● **Work required**: A single number is expected: the count of lines in the entries below that contain "Hbit".

-- Information provided follows --

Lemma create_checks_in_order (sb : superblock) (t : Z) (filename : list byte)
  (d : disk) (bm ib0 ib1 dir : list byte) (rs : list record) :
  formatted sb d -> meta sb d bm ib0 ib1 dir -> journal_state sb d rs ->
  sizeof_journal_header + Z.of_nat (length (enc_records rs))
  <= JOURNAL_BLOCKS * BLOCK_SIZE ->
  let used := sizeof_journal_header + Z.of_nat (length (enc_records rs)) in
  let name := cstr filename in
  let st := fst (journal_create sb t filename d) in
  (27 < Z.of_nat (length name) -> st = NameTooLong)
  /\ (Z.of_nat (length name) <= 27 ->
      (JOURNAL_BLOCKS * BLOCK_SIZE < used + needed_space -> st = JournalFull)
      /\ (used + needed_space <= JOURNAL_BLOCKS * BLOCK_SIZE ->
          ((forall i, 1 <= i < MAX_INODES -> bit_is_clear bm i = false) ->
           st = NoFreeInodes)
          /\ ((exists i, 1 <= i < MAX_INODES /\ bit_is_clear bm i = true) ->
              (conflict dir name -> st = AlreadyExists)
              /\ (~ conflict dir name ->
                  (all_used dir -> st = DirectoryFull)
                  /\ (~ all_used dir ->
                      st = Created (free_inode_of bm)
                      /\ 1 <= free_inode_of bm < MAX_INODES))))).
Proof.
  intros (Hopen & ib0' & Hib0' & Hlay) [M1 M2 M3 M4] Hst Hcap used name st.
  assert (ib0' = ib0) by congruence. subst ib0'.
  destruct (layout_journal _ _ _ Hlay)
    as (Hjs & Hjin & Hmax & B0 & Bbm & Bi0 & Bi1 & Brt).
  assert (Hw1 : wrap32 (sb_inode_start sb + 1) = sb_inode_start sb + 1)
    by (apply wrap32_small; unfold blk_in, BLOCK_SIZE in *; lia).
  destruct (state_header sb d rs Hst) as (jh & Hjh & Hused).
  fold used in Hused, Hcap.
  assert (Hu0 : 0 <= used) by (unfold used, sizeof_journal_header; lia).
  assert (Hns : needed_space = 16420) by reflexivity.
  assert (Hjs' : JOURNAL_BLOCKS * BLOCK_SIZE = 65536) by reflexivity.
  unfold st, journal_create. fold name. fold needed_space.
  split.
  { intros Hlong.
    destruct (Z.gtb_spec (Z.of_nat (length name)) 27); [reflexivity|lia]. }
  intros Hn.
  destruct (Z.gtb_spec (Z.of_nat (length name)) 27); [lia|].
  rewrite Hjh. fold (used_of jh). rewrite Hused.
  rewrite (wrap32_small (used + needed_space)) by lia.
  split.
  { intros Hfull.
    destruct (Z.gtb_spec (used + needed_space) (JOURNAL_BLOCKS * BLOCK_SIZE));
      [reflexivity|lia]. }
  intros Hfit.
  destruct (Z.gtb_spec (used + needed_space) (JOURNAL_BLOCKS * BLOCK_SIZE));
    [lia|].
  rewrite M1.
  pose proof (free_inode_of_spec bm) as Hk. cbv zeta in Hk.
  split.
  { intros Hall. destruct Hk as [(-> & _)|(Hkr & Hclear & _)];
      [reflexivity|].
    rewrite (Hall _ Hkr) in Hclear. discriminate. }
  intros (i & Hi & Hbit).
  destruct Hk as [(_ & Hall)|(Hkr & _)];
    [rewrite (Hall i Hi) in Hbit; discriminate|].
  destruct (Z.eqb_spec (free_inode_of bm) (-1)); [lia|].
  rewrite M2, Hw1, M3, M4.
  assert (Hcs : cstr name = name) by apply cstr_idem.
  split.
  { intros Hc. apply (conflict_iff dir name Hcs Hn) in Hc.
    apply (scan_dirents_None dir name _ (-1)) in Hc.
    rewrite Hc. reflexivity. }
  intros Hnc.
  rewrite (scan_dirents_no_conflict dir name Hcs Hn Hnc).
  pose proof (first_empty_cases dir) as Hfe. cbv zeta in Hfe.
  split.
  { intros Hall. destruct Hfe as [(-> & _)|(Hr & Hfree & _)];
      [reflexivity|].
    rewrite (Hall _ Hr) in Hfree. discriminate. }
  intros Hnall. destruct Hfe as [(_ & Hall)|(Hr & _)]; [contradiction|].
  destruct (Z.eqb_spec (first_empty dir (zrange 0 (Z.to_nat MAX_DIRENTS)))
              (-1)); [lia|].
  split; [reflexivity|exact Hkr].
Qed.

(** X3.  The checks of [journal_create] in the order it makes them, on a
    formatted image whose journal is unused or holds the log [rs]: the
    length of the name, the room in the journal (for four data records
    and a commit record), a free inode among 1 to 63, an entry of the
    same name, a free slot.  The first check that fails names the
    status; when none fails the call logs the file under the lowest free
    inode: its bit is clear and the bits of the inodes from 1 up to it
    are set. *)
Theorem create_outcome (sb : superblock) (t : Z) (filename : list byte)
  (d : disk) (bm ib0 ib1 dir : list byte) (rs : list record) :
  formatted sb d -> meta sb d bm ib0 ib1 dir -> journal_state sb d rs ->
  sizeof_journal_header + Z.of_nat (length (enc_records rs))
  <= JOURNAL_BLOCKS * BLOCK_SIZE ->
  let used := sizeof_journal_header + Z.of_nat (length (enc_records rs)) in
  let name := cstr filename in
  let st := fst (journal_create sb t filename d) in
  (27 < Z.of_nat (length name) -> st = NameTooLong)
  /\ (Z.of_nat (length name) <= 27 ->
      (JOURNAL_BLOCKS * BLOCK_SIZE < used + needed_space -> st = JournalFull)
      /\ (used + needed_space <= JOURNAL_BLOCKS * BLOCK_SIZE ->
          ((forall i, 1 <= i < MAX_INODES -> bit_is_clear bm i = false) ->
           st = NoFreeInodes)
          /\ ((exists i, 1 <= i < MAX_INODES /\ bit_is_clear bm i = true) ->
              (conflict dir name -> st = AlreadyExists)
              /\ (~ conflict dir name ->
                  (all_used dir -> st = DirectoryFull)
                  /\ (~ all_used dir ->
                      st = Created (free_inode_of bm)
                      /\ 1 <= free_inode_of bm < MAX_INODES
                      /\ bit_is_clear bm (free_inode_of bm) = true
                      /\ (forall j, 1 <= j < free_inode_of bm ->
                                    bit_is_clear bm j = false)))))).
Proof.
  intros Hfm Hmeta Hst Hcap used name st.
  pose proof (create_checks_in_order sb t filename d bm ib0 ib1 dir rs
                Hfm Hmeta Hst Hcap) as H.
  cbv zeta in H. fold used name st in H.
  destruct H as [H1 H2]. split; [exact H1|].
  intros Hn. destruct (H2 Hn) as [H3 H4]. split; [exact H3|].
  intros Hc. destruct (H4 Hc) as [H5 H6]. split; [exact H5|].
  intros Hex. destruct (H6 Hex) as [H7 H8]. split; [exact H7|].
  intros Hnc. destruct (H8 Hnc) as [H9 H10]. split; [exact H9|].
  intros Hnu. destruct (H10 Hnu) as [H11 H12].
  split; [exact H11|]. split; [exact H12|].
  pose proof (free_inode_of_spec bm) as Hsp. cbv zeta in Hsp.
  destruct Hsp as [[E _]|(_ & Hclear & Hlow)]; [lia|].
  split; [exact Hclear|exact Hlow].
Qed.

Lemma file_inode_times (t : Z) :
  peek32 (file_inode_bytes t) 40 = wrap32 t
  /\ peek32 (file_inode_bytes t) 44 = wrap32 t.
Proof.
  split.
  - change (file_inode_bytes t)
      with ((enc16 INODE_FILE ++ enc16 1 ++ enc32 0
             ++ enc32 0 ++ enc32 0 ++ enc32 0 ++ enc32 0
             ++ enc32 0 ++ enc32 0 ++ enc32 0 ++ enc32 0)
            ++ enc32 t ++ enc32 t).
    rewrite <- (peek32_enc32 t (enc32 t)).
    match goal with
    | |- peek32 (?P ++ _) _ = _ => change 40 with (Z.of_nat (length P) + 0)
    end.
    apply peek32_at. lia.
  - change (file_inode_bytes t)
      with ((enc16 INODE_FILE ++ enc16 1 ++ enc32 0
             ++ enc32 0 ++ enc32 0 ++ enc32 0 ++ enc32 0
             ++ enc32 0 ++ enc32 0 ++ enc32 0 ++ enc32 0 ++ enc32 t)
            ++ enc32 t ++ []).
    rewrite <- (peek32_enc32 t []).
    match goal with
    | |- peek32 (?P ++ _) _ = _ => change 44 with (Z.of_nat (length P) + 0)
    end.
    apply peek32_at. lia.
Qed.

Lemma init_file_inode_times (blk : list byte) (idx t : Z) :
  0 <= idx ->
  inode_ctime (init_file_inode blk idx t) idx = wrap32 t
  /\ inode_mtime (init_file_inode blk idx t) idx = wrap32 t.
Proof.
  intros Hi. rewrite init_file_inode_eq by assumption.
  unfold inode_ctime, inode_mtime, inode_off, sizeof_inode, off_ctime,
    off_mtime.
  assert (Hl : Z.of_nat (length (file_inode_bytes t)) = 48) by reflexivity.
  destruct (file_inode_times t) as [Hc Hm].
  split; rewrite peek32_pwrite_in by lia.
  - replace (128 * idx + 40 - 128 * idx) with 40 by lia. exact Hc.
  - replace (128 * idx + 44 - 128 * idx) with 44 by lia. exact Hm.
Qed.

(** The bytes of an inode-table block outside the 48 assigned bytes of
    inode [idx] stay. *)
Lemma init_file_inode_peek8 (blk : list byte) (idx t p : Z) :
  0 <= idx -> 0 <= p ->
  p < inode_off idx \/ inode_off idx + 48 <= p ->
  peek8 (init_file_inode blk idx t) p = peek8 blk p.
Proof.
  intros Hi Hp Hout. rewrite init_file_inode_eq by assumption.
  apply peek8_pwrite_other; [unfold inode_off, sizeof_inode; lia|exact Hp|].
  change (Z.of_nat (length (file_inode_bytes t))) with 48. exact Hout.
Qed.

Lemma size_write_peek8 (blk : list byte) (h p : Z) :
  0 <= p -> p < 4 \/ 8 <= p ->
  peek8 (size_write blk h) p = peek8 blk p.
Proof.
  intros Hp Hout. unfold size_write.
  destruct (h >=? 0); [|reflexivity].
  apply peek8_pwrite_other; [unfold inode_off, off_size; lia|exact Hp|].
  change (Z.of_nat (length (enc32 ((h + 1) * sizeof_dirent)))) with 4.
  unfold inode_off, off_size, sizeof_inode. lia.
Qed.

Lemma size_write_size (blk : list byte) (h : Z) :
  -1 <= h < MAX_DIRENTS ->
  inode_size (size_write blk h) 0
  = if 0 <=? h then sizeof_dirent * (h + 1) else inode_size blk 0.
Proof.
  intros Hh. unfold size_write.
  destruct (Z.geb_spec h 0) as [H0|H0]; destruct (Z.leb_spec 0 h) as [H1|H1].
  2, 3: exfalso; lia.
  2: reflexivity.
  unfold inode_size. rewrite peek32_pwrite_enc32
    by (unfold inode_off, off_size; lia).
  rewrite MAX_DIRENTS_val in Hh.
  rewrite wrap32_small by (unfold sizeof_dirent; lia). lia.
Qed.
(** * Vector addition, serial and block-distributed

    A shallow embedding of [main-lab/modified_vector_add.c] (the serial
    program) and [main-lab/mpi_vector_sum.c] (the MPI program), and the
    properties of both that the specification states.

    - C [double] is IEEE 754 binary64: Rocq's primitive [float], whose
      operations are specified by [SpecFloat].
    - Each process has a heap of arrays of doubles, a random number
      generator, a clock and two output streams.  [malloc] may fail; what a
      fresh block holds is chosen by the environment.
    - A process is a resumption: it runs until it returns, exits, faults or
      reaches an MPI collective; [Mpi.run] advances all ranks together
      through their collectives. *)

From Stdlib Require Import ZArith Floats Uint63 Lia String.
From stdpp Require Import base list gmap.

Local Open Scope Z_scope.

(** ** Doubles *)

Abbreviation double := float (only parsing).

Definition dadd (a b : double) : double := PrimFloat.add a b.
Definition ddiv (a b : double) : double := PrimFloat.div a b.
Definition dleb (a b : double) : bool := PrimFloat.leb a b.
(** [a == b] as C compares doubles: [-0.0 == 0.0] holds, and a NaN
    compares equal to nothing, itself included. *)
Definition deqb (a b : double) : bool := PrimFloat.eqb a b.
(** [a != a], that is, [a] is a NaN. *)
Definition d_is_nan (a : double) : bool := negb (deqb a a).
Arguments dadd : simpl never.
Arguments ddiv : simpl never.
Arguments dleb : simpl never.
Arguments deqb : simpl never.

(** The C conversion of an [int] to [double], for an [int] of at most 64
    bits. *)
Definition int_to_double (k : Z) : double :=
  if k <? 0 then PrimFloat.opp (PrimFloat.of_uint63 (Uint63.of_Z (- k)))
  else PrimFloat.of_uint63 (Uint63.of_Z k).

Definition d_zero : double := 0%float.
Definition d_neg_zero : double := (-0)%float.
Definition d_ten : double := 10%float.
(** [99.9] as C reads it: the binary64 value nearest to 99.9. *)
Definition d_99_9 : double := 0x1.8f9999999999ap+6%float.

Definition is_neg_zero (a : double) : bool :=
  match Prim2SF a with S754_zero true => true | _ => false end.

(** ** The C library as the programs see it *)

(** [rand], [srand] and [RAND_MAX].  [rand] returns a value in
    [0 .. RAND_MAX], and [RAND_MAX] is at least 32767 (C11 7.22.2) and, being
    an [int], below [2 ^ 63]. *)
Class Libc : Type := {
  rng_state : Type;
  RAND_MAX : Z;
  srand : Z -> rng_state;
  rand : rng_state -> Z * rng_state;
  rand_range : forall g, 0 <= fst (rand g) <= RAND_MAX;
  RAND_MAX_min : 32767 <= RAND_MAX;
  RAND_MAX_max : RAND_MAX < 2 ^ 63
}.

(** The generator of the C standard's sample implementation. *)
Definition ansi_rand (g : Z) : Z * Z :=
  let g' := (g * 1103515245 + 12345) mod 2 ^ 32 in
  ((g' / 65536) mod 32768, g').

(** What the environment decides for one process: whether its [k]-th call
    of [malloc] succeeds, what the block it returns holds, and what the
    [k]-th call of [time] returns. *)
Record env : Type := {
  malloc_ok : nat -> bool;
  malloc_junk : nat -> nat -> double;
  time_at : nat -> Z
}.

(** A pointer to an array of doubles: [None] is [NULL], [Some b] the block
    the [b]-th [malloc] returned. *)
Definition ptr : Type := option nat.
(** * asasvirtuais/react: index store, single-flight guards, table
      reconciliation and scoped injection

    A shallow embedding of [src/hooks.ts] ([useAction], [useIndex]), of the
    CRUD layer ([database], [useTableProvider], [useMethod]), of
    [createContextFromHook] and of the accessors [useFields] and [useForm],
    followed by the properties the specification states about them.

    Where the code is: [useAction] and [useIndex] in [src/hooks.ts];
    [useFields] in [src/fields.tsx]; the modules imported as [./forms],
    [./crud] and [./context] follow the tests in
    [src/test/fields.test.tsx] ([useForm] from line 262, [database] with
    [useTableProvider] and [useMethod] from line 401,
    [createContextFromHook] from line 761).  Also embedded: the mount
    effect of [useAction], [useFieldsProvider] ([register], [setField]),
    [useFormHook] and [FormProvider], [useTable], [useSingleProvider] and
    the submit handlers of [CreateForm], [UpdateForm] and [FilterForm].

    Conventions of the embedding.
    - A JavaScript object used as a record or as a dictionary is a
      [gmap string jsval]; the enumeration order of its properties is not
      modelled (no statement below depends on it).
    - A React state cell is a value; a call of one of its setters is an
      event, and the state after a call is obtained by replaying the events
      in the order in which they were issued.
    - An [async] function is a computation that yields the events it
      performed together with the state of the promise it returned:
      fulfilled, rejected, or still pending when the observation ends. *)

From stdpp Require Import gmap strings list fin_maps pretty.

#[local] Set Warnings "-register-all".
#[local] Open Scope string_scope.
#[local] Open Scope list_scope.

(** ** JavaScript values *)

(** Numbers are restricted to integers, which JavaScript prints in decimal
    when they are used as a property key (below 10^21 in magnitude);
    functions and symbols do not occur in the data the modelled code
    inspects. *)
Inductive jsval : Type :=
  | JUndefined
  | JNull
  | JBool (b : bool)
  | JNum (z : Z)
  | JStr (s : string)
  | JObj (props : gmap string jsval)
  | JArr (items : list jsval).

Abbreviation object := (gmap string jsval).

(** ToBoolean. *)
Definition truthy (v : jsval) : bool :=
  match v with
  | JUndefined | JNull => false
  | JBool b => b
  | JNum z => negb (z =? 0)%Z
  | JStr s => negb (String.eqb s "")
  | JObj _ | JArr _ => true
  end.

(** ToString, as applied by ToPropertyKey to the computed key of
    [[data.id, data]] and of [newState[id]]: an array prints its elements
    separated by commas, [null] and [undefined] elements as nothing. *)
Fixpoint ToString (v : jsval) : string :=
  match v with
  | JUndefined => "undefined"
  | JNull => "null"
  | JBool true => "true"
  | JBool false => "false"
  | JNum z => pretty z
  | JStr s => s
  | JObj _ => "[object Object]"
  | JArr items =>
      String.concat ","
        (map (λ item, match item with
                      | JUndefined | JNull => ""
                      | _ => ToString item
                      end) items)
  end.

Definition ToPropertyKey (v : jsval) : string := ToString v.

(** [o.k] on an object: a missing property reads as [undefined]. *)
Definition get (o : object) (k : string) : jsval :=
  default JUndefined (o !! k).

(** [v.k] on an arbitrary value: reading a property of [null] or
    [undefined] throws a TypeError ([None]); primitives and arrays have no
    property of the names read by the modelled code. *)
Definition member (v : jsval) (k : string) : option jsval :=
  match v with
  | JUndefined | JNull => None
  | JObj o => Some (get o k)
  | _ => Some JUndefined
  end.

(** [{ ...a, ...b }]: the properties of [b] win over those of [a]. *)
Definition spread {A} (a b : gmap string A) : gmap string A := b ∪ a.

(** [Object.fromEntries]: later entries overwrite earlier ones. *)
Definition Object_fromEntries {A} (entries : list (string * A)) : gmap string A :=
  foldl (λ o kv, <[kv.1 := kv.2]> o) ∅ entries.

-- Information provided concluded --

● **Problem solution**: 2